- [Source material]
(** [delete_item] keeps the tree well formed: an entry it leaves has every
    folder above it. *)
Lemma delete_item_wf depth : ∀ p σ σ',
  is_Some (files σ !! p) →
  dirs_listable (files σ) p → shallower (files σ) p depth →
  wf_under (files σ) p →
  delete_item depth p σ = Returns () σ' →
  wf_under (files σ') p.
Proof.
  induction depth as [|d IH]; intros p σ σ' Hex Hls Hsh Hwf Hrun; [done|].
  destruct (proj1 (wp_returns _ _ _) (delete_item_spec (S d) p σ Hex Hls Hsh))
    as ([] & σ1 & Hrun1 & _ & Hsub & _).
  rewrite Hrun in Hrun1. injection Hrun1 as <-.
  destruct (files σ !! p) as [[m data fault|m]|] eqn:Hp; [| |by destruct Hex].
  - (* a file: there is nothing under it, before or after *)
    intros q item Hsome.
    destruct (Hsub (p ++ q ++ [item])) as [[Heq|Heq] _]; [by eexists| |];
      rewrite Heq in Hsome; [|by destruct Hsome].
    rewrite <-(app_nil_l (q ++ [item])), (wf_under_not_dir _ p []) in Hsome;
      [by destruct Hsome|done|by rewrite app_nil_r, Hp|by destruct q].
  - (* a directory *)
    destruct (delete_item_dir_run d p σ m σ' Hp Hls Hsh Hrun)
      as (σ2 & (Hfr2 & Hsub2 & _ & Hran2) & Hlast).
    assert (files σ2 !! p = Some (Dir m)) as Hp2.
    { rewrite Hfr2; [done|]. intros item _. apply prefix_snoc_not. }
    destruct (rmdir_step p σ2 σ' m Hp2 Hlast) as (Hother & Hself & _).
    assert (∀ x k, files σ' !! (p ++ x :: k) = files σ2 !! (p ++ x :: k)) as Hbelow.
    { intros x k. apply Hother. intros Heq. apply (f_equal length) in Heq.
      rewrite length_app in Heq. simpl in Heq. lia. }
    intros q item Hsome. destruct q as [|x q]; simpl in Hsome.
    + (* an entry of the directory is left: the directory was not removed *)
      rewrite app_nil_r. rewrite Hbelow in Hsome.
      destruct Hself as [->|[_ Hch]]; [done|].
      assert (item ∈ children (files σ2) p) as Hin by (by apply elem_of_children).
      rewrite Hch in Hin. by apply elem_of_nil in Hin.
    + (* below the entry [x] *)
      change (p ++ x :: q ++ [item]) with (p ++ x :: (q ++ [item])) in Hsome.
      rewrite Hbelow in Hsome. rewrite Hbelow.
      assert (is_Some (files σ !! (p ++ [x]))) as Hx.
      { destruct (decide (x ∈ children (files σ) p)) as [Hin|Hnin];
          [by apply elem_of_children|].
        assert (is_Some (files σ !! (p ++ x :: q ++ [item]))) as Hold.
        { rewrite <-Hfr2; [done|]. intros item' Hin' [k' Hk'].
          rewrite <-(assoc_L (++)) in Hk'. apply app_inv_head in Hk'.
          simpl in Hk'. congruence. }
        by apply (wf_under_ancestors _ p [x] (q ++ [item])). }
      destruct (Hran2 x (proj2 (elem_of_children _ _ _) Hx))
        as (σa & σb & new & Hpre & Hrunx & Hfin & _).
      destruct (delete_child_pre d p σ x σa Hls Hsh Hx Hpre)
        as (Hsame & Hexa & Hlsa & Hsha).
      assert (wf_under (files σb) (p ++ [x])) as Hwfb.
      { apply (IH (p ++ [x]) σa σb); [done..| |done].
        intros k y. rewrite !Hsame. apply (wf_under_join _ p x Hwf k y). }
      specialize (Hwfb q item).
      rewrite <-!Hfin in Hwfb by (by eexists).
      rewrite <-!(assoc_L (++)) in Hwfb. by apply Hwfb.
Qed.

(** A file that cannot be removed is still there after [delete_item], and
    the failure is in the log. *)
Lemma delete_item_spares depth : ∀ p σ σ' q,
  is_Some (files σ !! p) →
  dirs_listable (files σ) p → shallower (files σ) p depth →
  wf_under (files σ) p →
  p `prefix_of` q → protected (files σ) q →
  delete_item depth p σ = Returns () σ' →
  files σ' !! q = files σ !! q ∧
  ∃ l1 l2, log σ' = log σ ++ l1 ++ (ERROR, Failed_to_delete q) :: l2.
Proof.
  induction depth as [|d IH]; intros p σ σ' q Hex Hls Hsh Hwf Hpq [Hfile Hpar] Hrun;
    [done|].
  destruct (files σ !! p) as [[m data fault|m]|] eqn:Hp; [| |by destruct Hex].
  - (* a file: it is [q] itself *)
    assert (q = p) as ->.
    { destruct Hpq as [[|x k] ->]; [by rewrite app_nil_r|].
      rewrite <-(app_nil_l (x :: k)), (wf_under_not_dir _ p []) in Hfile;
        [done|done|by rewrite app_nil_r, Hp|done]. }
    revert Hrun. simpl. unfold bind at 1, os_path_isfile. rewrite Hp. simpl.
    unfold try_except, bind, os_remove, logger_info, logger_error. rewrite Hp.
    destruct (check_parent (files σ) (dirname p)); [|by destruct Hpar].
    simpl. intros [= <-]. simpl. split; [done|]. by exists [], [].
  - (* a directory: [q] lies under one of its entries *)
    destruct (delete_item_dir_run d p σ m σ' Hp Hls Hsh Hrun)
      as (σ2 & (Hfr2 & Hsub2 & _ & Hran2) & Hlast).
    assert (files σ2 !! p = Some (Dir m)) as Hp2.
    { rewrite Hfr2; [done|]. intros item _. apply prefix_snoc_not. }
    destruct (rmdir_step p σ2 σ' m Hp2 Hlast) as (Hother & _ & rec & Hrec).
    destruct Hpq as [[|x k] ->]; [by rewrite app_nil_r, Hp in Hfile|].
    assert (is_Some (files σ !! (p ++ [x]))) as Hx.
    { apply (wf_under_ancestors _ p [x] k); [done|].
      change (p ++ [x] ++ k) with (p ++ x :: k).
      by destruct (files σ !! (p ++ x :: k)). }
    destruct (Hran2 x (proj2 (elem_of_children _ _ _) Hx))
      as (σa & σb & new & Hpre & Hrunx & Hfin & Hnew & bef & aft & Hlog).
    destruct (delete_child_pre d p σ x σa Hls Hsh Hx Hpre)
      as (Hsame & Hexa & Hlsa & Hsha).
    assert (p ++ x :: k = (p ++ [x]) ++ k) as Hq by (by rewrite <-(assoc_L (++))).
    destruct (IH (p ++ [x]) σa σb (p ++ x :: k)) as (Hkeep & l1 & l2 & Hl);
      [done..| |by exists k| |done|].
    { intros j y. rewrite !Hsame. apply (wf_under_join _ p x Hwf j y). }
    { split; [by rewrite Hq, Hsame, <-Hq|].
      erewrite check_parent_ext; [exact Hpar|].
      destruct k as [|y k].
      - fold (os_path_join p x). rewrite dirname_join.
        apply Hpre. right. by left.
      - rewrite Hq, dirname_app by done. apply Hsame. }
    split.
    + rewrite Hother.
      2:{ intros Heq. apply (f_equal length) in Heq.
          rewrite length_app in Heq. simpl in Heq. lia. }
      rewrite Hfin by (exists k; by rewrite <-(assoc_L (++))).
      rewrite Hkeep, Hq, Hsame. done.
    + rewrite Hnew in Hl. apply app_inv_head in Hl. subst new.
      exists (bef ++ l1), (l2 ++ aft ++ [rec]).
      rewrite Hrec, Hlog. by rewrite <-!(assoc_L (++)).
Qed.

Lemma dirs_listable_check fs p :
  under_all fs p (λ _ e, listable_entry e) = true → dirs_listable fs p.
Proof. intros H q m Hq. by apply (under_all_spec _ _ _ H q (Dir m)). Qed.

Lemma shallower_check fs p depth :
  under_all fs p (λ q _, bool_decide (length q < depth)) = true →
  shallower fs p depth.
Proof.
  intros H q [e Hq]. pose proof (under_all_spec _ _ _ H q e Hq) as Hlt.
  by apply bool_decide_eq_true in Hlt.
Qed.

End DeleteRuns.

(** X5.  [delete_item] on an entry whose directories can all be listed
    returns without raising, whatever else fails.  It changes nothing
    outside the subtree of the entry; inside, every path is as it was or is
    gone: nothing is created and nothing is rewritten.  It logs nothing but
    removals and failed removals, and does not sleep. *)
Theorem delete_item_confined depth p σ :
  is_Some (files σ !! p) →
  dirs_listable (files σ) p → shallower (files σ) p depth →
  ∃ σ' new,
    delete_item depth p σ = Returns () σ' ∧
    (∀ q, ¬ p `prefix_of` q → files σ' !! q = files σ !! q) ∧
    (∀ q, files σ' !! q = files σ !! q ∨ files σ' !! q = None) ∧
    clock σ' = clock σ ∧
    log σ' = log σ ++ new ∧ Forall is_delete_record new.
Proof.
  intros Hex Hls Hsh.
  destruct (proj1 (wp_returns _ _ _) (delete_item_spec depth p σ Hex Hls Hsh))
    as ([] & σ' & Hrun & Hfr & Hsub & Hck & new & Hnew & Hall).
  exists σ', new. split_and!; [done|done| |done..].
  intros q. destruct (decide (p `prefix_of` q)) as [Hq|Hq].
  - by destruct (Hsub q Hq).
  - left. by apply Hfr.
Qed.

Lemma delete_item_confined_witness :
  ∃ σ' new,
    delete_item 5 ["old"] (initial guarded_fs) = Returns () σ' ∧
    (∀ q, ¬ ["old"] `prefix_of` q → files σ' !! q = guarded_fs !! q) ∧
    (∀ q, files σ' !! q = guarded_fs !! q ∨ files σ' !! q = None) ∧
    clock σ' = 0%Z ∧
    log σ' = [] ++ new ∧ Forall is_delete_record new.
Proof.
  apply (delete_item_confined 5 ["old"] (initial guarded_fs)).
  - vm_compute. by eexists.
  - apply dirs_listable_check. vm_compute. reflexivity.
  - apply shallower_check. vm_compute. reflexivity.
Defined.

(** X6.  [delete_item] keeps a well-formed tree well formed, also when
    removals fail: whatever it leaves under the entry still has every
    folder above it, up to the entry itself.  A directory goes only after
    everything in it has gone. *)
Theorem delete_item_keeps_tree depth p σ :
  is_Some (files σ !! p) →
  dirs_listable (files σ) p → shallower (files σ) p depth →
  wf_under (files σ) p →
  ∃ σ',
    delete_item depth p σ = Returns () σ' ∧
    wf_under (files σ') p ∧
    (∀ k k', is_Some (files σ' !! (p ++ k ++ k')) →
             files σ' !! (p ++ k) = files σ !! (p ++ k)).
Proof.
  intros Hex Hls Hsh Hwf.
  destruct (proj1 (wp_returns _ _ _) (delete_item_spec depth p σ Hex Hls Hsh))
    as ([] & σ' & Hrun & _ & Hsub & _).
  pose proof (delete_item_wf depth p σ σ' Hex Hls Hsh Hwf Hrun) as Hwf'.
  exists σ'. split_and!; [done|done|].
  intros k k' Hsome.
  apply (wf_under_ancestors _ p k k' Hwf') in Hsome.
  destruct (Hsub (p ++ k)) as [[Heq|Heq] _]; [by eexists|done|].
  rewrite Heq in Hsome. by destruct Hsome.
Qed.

- [What you have to do]
What you give back must be the stretch above, starting at the line with "rewrite Hkeep, Hq, Hsame. done." and ending at the line with "Lemma shallower_check fs", copied exactly.

- [Response below]
      rewrite Hkeep, Hq, Hsame. done.
    + rewrite Hnew in Hl. apply app_inv_head in Hl. subst new.
      exists (bef ++ l1), (l2 ++ aft ++ [rec]).
      rewrite Hrec, Hlog. by rewrite <-!(assoc_L (++)).
Qed.

Lemma dirs_listable_check fs p :
  under_all fs p (λ _ e, listable_entry e) = true → dirs_listable fs p.
Proof. intros H q m Hq. by apply (under_all_spec _ _ _ H q (Dir m)). Qed.

Lemma shallower_check fs p depth :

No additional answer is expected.